Palpable visual and political resonances with the HIV/AIDs crisis of the 1980s and 90s are certainly not lost on Ducournau; whilst the film is far from a full-throated allegory, it’s quickly clear that one of the main concerns here is social as much as bodily abjection, the manifold kinds of communal violence that arise from collective fear and ignorance, and inevitably wind up smiting the already marginalised. Rumours start to spread around Alpha’s school about her potential condition, and she becomes a social pariah in the eyes of her fellow students. This culminates in surely the most disquieting swimming pool scene since Bo Burnham’s Eight Grade (2018), an all-too-rare reminder of Ducournau’s usually keen eye for an assaultive visual set piece. Elsewhere, however, the sensory force of much of the imagery is dulled by some fairly perfunctory connotations (Alpha feels trapped: cue the walls of her bedroom literally closing in around her).
Where thudding obviousness is less of an issue, the plotting is comparatively abstruse, jumping erratically between different timelines which are mainly discernible by variations in the film’s colour grading (blood orange hues prove much more appealing to look at than the predominant ashen grey). By the time the (admittedly striking) final sequence comes around, these two chronologies appear to have merged, certainly figuratively and maybe literally—either way, it’s a risky narrative gamble which Ducournau the writer never quite manages to parse, on either a logistical or emotional level. At points, the unwieldiness of the film’s structure even seems to actively impede a more persuasive realisation of some of its most interesting ideas: a number of ultimately forsaken gestures are made, for instance, towards Alpha’s Berber heritage, to a mother tongue of lullabies and older relations she cannot understand, but which nonetheless might be an unspoken factor in her ostracisation.
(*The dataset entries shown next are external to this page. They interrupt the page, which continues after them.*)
Fixpoint volatile_loop (l all : list (nat * VolatilePageRanges)) : list VolatilePageRange :=
  match l with
  | [] => []
  | (self, v) :: l =>
      let '(ranges, go) := volatile_of (m_ranges v) self all in
      ranges ++ if go then volatile_loop l all else []
  end.

(** [AnonymousVMObject::for_each_volatile_range] *)
Definition object_volatile_ranges (purgeable : list VolatilePageRanges) : list VolatilePageRange :=
  let all := zip (seq 0 (length purgeable)) purgeable in
  volatile_loop all all.

(** [AnonymousVMObject::for_each_nonvolatile_range] *)
Definition object_nonvolatile_ranges (page_count : Z) (purgeable : list VolatilePageRanges)
    : list VolatilePageRange :=
  between (object_volatile_ranges purgeable) 0 page_count.

(** [AnonymousVMObject::update_volatile_cache] *)
Definition update_volatile_cache (page_count : Z) (purgeable : list VolatilePageRanges) : VolatilePageRanges :=
  fold_left add_unchecked (object_nonvolatile_ranges page_count purgeable)
    (mkRanges [] (mkVolatile 0 page_count false)).

(** [AnonymousVMObject::is_nonvolatile] *)
Definition is_nonvolatile (page_count : Z) (purgeable : list VolatilePageRanges) (page_index : Z) : res bool :=
  let* found := contains_page (update_volatile_cache page_count purgeable) page_index in
  Ok (negb found).

(** [CommittedCowPages] *)
Definition allocate_one (m_committed_pages : Z) : res Z :=
  VERIFY 0 <? m_committed_pages ;; Ok (m_committed_pages - 1).
(** [return_one]: what is left, and whether that is nothing. *)
Definition return_one (m_committed_pages : Z) : res (Z * bool) :=
  VERIFY 0 <? m_committed_pages ;; Ok (m_committed_pages - 1, m_committed_pages - 1 =? 0).

End Purgeable.

(** ** Lemmas *)

Module PurgeableFacts.
Import VolatilePageRange VolatilePageRanges Purgeable.

(** A range of pages of an object of at most 2^20 pages. *)
Definition range_ok (r : VolatilePageRange) : Prop := 0 <= base r /\ 0 < count r /\ base r + count r <= 2 ^ 20.

Lemma range_end_eq r : range_ok r -> range_end r = base r + count r.
Proof.
  intros (H1 & H2 & H3). unfold range_end. apply wrap_id; [done|]. apply in_ty_spec. cbn. lia.
Qed.

(** Any two ranges count as intersecting, wherever they lie. *)
Lemma always_intersect r other : range_ok r -> range_ok other -> intersects r other = true.
Proof.
  intros Hr Ho. unfold intersects. rewrite !range_end_eq by done. unfold range_ok in *.
  destruct (Z.ltb_spec (base other) (base r + count r)); [done|]. cbn. lia.
Qed.

Lemma always_adjacent r other : range_ok r -> range_ok other -> intersects_or_adjacent r other = true.
Proof.
  intros Hr Ho. unfold intersects_or_adjacent. rewrite !range_end_eq by done. unfold range_ok in *.
  destruct (Z.leb_spec (base other) (base r + count r)); [done|]. cbn. lia.
Qed.

(** A search among one range finds it. *)
Lemma search_single touches total r needle :
  touches needle r = true -> search touches (mkRanges [r] total) needle = Ok (Some 0%nat, 0%nat).
Proof.
  intros Ht. unfold search, BinarySearch.binary_search. cbn. unfold compare. rewrite Ht. done.
Qed.
Lemma cow_install_ok s held promised oid o k p f o' m promised' :
  core s held promised -> s_objects s !! oid = Some o -> m_physical_pages (vm o) !! k = Some p ->
  reslotted (s_pools s) o k f o' -> replaceable s oid k p ->
  fp_state m (f :: held) promised' ->
  promised' = promised - m_unused_committed_pages o + m_unused_committed_pages o' ->
  core (with_frames (set_object s oid o') m) (f :: held) promised'.
Proof using.
  intros [[F1 F2 F3 F4] C2 C3 C4 C5] Ho Hp Hre Hold Hst Hpr. pose proof (lookup_lt_Some _ _ _ Hp) as Hk.
  pose proof (install_slots s oid o k f o' Ho Hre Hk) as Hslot.
  assert (f ∉ held) as Hfresh by (pose proof (fp_distinct _ _ _ Hst) as Hd; by apply NoDup_cons in Hd as [? _]).
  assert (slot s oid k = Some p) as Hsk by (unfold slot; by rewrite Ho).
  change (slot (with_frames (set_object s oid o') m)) with (slot (set_object s oid o')).
  split; [split| | | |].
  - done.
  - intros g. change (slot (with_frames (set_object s oid o') m)) with (slot (set_object s oid o')).
    rewrite elem_of_cons, F2. split.
    + intros [-> |(oid' & k' & Hs)].
      * exists oid, k. rewrite Hslot. by rewrite bool_decide_true.
      * destruct (decide (oid' = oid /\ k' = k)) as [[-> ->]|Hne].
        -- rewrite Hsk in Hs. injection Hs as ->. destruct Hold as [?|(g' & o2 & k2 & [= <-] & Hs2 & Hne)]; [done|].
           exists o2, k2. rewrite Hslot. rewrite bool_decide_false by tauto. done.
        -- exists oid', k'. rewrite Hslot. by rewrite bool_decide_false.
    + intros (oid' & k' & Hs). rewrite Hslot in Hs. case_bool_decide; [left; congruence|right]. by exists oid', k'.
  - cbn [s_objects s_pools with_frames set_object with_objects]. rewrite (sum_of_insert _ _ oid o o' Ho). lia.
  - done.
  - intros oid' ob. cbn [s_objects s_pools with_frames set_object with_objects].
    intros [[<- <-]|[_ Hob]]%lookup_insert_Some; [apply Hre|by apply (C2 oid')].
  - intros rid r Hr. destruct (C3 rid r Hr) as [Hok Hm]. split; [|done]. destruct Hok. split; try done.
    destruct ro_object0 as (q & Hq & Hsz & Hsh). cbn [s_objects with_frames set_object with_objects].
    destruct (decide (m_vmobject r = oid)) as [E|Hne].
    + rewrite E in *. rewrite lookup_insert_eq. assert (q = o) as -> by congruence. exists o'. split; [done|]. split.
      * rewrite Hsz. unfold page_count. by rewrite (rs_pages _ _ _ _ _ Hre), length_insert.
      * intros Hs. by apply (rs_uncloned _ _ _ _ _ Hre), Hsh.
    + rewrite lookup_insert_ne by done. by exists q.
  - done.
  - intros oid1 o1 j g. cbn [s_objects with_frames set_object with_objects].
    change (slot (with_frames (set_object s oid o') m)) with (slot (set_object s oid o')).
    intros Ho1 Hg Hcow oid2 k2. rewrite Hslot.
    assert (slot (set_object s oid o') oid1 j = Some (Allocated g)) as Hs1
      by (unfold slot; cbn [s_objects set_object with_objects]; by rewrite Ho1).
    rewrite Hslot in Hs1. case_bool_decide as Hb1.
    + destruct Hb1 as [-> ->]. injection Hs1 as <-. case_bool_decide as Hb2; [done|]. intros Hs2. exfalso.
      apply Hfresh, F2. by exists oid2, k2.
    + case_bool_decide as Hb2.
      * intros [= ->]. exfalso. apply Hfresh, F2. by exists oid1, j.
      * destruct (decide (oid1 = oid)) as [->|Hne].
        -- rewrite lookup_insert_eq in Ho1. injection Ho1 as <-. rewrite (rs_cow _ _ _ _ _ Hre) in Hcow by tauto.
           unfold slot in Hs1. rewrite Ho in Hs1. by apply (C5 oid o).
        -- rewrite lookup_insert_ne in Ho1 by done. by apply (C5 oid1 o1).
Qed.

(** The bytes the slots show afterwards. *)
Lemma install_content s held oid o k p f o' m :
  s_objects s !! oid = Some o -> m_physical_pages (vm o) !! k = Some p ->
  reslotted (s_pools s) o k f o' ->
  (forall g, g ∈ held <-> exists oid k, slot s oid k = Some (Allocated g)) ->
  same_bytes (s_frames s) m held ->
  (forall x, 0 <= x < PAGE_SIZE -> fp_byte m f x = page_byte s p x) ->
  same_content s (with_frames (set_object s oid o') m).
Proof using.
  intros Ho Hp Hre Hheld Hsame Hf oid' k' q Hq. pose proof (lookup_lt_Some _ _ _ Hp) as Hk.
  change (slot (with_frames (set_object s oid o') m)) with (slot (set_object s oid o')).
  rewrite (install_slots s oid o k f o' Ho Hre Hk). case_bool_decide as Hb.
  - destruct Hb as [-> ->]. assert (q = p) as -> by (unfold slot in Hq; rewrite Ho in Hq; cbn in Hq; congruence).
    exists (Allocated f). split; [done|]. intros x Hx. cbn [page_byte s_frames with_frames]. by apply Hf.
  - exists q. split; [done|]. intros x Hx. destruct q as [| | |g]; cbn [page_byte s_frames with_frames]; [done..|].
    apply Hsame; [|done]. apply Hheld. by exists oid', k'.
Qed.

End Facts.
End CowFacts.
It is the performances that come closest to saving things here: Farahani, who was so wonderful as a quirky counterpoint to Adam Driver’s sombre amateur poet in Paterson (2016), delivers a display of anguish more sensitively rendered than the script might have allowed for. Her relationship with Rahim’s Amin is particularly well-pitched, effectively becoming the story’s emotional fulcrum and, in the process, perhaps unwittingly confining Boros’s ostensible protagonist to the margins of our concern.
This is a film of increasingly frustrating contradictions: at once overwrought and underseasoned, relentlessly gruelling and curiously inert. For Ducournau, a filmmaker usually so adept at channelling high concepts towards small stories, it’s discouragingly apparent that here she has struggled to draw out an actual narrative from her conceptual chrysalis. It’s this director’s first, and hopefully final, misfire.
The Verdict
Strong performances aren’t enough to save Julia Ducournau’s Alpha: a sickness parable itself suffering from a case of severe structural malaise.